_Task to complete_
From the entries below, copy exactly the lines from the one that contains "draws) is a" through the one that contains "(** [Math.floor(x)] *)", both included, and only those.

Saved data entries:
━━━━━━━━━━
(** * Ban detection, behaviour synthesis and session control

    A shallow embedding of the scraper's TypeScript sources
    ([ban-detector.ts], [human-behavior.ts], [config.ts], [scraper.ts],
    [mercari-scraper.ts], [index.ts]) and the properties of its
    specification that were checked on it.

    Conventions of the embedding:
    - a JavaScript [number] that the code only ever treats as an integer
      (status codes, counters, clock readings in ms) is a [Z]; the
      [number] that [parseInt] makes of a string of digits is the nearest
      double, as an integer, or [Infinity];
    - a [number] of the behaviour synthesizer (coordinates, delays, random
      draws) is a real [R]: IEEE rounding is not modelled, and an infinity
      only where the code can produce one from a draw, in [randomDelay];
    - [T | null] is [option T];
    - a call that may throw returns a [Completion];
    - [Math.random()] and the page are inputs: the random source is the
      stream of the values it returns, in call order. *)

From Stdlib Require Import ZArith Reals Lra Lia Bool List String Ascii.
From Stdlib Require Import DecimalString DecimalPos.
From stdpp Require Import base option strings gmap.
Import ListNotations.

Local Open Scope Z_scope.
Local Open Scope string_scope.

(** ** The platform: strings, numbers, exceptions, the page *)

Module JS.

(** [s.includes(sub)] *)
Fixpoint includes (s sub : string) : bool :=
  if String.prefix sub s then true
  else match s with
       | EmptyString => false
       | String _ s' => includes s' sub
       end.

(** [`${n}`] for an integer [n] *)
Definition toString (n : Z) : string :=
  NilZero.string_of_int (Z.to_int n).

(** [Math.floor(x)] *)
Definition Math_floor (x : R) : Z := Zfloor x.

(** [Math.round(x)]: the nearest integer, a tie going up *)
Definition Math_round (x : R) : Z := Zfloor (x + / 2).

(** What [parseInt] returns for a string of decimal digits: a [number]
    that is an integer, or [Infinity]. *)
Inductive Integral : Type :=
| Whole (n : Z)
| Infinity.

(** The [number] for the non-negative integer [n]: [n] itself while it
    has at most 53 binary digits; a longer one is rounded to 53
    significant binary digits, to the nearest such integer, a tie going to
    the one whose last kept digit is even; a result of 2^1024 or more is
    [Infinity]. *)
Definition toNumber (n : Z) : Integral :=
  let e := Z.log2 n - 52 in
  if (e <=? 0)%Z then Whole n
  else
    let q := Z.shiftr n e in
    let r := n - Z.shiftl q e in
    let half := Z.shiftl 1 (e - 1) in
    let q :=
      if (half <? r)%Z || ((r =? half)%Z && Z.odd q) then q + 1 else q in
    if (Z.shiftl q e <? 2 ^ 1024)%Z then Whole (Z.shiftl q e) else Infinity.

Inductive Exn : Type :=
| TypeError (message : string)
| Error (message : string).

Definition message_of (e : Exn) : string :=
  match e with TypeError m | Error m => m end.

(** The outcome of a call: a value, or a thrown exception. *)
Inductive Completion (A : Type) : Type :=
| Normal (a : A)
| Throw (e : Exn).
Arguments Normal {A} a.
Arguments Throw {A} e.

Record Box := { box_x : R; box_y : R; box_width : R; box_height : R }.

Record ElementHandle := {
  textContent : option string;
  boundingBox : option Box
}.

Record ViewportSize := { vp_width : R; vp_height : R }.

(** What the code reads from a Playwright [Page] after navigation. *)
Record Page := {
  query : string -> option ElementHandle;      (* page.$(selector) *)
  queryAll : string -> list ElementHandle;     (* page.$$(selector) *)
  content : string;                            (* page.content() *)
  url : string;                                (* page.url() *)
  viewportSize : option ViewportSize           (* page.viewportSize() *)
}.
━━━━━━━━━━
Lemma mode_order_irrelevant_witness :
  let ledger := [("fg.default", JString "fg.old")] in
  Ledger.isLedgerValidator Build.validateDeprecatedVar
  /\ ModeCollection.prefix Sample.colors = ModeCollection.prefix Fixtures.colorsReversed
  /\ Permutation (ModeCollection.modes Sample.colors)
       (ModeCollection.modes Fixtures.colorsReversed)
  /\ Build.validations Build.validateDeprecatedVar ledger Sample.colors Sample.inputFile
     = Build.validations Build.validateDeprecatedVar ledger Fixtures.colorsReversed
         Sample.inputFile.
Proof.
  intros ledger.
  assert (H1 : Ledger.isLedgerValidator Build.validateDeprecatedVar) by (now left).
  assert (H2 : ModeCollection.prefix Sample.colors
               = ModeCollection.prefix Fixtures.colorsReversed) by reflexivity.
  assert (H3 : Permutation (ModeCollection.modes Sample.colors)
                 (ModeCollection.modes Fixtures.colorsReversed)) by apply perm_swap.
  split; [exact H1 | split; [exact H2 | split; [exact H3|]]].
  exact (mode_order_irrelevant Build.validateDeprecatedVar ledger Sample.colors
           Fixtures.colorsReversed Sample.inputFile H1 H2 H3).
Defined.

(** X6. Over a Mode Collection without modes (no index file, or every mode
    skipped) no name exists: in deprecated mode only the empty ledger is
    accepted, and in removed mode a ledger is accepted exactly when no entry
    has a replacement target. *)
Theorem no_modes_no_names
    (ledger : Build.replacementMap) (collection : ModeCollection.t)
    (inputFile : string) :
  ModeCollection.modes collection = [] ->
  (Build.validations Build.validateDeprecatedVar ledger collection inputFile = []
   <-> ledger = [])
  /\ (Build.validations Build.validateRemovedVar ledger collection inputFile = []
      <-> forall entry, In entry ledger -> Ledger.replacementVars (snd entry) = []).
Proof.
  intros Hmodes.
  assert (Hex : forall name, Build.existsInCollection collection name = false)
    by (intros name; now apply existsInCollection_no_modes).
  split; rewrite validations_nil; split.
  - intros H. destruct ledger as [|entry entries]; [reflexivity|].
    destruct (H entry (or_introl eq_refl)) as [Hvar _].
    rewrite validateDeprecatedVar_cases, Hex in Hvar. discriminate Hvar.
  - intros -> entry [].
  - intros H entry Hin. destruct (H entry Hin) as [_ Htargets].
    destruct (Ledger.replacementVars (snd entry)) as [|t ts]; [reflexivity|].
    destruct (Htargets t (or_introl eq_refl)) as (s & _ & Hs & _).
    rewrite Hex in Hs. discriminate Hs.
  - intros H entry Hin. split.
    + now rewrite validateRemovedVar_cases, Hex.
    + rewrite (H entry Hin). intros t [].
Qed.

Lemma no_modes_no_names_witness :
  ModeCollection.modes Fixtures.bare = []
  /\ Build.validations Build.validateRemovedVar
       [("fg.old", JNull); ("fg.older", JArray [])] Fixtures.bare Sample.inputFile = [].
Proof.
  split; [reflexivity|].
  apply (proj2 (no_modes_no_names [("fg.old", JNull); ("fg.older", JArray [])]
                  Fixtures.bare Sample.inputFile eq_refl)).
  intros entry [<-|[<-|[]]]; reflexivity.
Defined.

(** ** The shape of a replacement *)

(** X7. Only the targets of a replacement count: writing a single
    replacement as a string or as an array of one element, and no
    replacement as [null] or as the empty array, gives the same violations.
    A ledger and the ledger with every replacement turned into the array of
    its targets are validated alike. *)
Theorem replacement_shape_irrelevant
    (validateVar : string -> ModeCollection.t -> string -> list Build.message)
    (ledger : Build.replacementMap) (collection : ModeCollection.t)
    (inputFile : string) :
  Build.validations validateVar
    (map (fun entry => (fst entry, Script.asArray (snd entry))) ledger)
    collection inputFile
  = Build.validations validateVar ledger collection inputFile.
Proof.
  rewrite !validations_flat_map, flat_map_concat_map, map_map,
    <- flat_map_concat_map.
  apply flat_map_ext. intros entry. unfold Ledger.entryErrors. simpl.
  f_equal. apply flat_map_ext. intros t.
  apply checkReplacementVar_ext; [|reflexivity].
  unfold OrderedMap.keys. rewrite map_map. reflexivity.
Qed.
━━━━━━━━━━
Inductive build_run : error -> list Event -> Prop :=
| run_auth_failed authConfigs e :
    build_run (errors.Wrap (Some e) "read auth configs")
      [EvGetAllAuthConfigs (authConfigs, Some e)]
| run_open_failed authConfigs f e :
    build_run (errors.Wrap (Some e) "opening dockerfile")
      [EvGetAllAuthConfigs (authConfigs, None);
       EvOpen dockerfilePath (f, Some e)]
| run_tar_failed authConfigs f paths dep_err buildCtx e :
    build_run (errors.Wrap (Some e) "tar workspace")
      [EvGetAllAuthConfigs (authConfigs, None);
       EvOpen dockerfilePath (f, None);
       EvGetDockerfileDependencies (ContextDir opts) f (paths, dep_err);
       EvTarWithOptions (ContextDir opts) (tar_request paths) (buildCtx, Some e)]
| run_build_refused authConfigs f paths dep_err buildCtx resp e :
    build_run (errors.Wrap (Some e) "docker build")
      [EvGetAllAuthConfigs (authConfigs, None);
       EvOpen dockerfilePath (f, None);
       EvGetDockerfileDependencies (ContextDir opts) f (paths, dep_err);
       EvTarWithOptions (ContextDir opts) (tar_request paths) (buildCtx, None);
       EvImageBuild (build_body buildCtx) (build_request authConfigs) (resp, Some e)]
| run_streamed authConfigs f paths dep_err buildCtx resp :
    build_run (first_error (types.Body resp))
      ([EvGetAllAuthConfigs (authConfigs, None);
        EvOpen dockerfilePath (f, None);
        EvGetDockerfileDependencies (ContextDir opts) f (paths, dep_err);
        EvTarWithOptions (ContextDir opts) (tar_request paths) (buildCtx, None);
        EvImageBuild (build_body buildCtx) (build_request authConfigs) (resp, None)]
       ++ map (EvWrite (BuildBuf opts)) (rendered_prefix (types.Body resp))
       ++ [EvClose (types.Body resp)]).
━━━━━━━━━━
_Answer to the problem_
      draws) is a real [R]: IEEE rounding is not modelled, and an infinity
      only where the code can produce one from a draw, in [randomDelay];
    - [T | null] is [option T];
    - a call that may throw returns a [Completion];
    - [Math.random()] and the page are inputs: the random source is the
      stream of the values it returns, in call order. *)

From Stdlib Require Import ZArith Reals Lra Lia Bool List String Ascii.
From Stdlib Require Import DecimalString DecimalPos.
From stdpp Require Import base option strings gmap.
Import ListNotations.

Local Open Scope Z_scope.
Local Open Scope string_scope.

(** ** The platform: strings, numbers, exceptions, the page *)

Module JS.

(** [s.includes(sub)] *)
Fixpoint includes (s sub : string) : bool :=
  if String.prefix sub s then true
  else match s with
       | EmptyString => false
       | String _ s' => includes s' sub
       end.

(** [`${n}`] for an integer [n] *)
Definition toString (n : Z) : string :=
  NilZero.string_of_int (Z.to_int n).

(** [Math.floor(x)] *)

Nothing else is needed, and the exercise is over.